> [Task statement]: An acceptable answer repeats exactly the line with "Lemma advances_refl settles" and each line after it through the end of the entries, and includes nothing else.

○ ○ ○ ○ ○

(** The event says of the tracked order what the report says. *)
Definition describes (o : TrackedDerivOrder) (contract_id : string) (r : contract_report) (now : datetime)
    (ev : BrokerOrderEvent) : Prop :=
  bo_broker ev = DERIV /\ bo_account_id ev = td_account_id o /\ bo_client_order_ref ev = td_order_id o /\
  bo_broker_order_id ev = contract_id /\ bo_correlation_id ev = td_correlation_id o /\
  bo_external_sequence ev = Some (td_sequence_counter o) /\ bo_external_status ev = cr_status r /\
  bo_product ev = td_product o /\ bo_symbol ev = td_symbol o /\ bo_direction ev = td_direction o /\
  minor_units (bo_amount ev) = minor_units (td_amount o) /\ bo_result_minor ev = cr_result_minor r /\
  bo_seconds_remaining ev = cr_seconds_remaining r /\ bo_current_spot ev = cr_current_spot r.

Lemma event_of_describes o contract_id r event_id now ev :
  event_of payload_hash o contract_id r event_id now = Ok ev -> describes o contract_id r now ev.
Proof.
  unfold event_of, canonical_fields. cbv zeta. set (h := payload_hash _). clearbody h.
  unfold BrokerOrderEvent_from_payload, req_str, req_int, opt_str, opt_int, pget. rewrite !lookup_fields.
  cbn -[isoformat fromisoformat value of_value opt_field as_opt_int as_opt_str jopt_int jopt_str BrokerOrderEvent_post_init].
  rewrite !as_opt_int_jopt, !as_opt_str_jopt.
  assert (default JNull (assoc "seconds_remaining"
      (opt_field "seconds_remaining" JInt (cr_seconds_remaining r) ++
       opt_field "current_spot" JStr (cr_current_spot r))) = jopt_int (cr_seconds_remaining r)) as ->.
  { by destruct (cr_seconds_remaining r), (cr_current_spot r). }
  assert (default JNull (assoc "current_spot"
      (opt_field "seconds_remaining" JInt (cr_seconds_remaining r) ++
       opt_field "current_spot" JStr (cr_current_spot r))) = jopt_str (cr_current_spot r)) as ->.
  { by destruct (cr_seconds_remaining r), (cr_current_spot r). }
  rewrite as_opt_int_jopt, as_opt_str_jopt, !of_value_value.
  cbn -[isoformat fromisoformat BrokerOrderEvent_post_init].
  intros H. apply res_bind_Ok in H as (d1 & _ & H). apply res_bind_Ok in H as (d2 & _ & H).
  apply res_bind_Ok in H as (amount & Hm & H). apply event_post_init_same in H as (c & ->).
  apply new_Money_minor in Hm. unfold describes. simpl. by split_and!.
Qed.

Context {T : Type} {transport : DerivReadTransport T}.
Implicit Types (s : DerivLiveOrderSession) (t : T).

Lemma forget_contract_effect id s t :
  exists s' t', forget_contract id (s, t) = (Ok tt, (s', t')) /\ same_orders s s'.
Proof.
  unfold forget_contract, mbind, py_bind, on_session, py_gets, py_modify, py_try.
  destruct (ds_contract_subscription_ids s !! id) as [n|]; [|by eexists _, t].
  unfold send, on_transport. destruct (transport_request _ _ t) as [[d|e] t']; by eexists _, t'.
Qed.

(** The numbers of tracked orders only grow, and an order stays tracked unless [settles]
    holds of its contract. *)
Definition advances (settles : string -> Prop) s s' : Prop :=
  (forall i o, ds_heap s !! i = Some o -> exists o', ds_heap s' !! i = Some o' /\ td_sequence_counter o <= td_sequence_counter o') /\
  (forall c i, ds_tracked s !! c = Some i -> ds_tracked s' !! c = Some i \/ settles c).

Lemma advances_refl settles s : advances settles s s.
Proof. split; [|by left]. intros i o Ho. by exists o. Qed.

Lemma advances_trans P s1 s2 s3 : advances (fun _ => False) s1 s2 -> advances P s2 s3 -> advances P s1 s3.
Proof.
  intros [H1 H2] [H3 H4]. split.
  - intros i o Ho. destruct (H1 i o Ho) as (o2 & Ho2 & ?). destruct (H3 i o2 Ho2) as (o3 & ? & ?). exists o3. split; [done|lia].
  - intros c i Hc. destruct (H2 c i Hc) as [Hc2|[]]. by apply H4.
Qed.

Lemma advances_same P s s' : same_orders s s' -> advances P s s'.
Proof. intros (Eh & Et & _). split; rewrite ?Eh, ?Et; [|by left]. intros i o Ho. by exists o. Qed.

Lemma advances_track o s : ds_tracked s !! td_contract_id o = None -> advances (fun _ => False) s (track o s).
Proof.
  intros Hn. split; simpl.
  - intros i o' Ho. exists o'. split; [|lia]. by apply lookup_app_l_Some.
  - intros c i Hc. left. rewrite lookup_insert_ne; [done|]. congruence.
Qed.

Lemma advances_insert i o o' s :
  ds_heap s !! i = Some o -> td_sequence_counter o <= td_sequence_counter o' ->
  advances (fun _ => False) s (s <| ds_heap ::= <[ i := o' ]> |>).
Proof.
  intros Hi Hle. split; simpl; [|by left]. intros j x Hx. destruct (decide (i = j)) as [<-|Hne].
  - exists o'. simplify_eq. split; [|done]. apply list_lookup_insert_eq. by eapply lookup_lt_Some.
  - exists x. by rewrite list_lookup_insert_ne.
Qed.

Lemma put_event_same e s : same_orders s (put_event e s).
Proof. unfold put_event. by destruct (_ || _). Qed.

○ ○ ○ ○ ○

> [Completed task]:
Lemma advances_refl settles s : advances settles s s.
Proof. split; [|by left]. intros i o Ho. by exists o. Qed.

Lemma advances_trans P s1 s2 s3 : advances (fun _ => False) s1 s2 -> advances P s2 s3 -> advances P s1 s3.
Proof.
  intros [H1 H2] [H3 H4]. split.
  - intros i o Ho. destruct (H1 i o Ho) as (o2 & Ho2 & ?). destruct (H3 i o2 Ho2) as (o3 & ? & ?). exists o3. split; [done|lia].
  - intros c i Hc. destruct (H2 c i Hc) as [Hc2|[]]. by apply H4.
Qed.

Lemma advances_same P s s' : same_orders s s' -> advances P s s'.
Proof. intros (Eh & Et & _). split; rewrite ?Eh, ?Et; [|by left]. intros i o Ho. by exists o. Qed.

Lemma advances_track o s : ds_tracked s !! td_contract_id o = None -> advances (fun _ => False) s (track o s).
Proof.
  intros Hn. split; simpl.
  - intros i o' Ho. exists o'. split; [|lia]. by apply lookup_app_l_Some.
  - intros c i Hc. left. rewrite lookup_insert_ne; [done|]. congruence.
Qed.

Lemma advances_insert i o o' s :
  ds_heap s !! i = Some o -> td_sequence_counter o <= td_sequence_counter o' ->
  advances (fun _ => False) s (s <| ds_heap ::= <[ i := o' ]> |>).
Proof.
  intros Hi Hle. split; simpl; [|by left]. intros j x Hx. destruct (decide (i = j)) as [<-|Hne].
  - exists o'. simplify_eq. split; [|done]. apply list_lookup_insert_eq. by eapply lookup_lt_Some.
  - exists x. by rewrite list_lookup_insert_ne.
Qed.

Lemma put_event_same e s : same_orders s (put_event e s).
Proof. unfold put_event. by destruct (_ || _). Qed.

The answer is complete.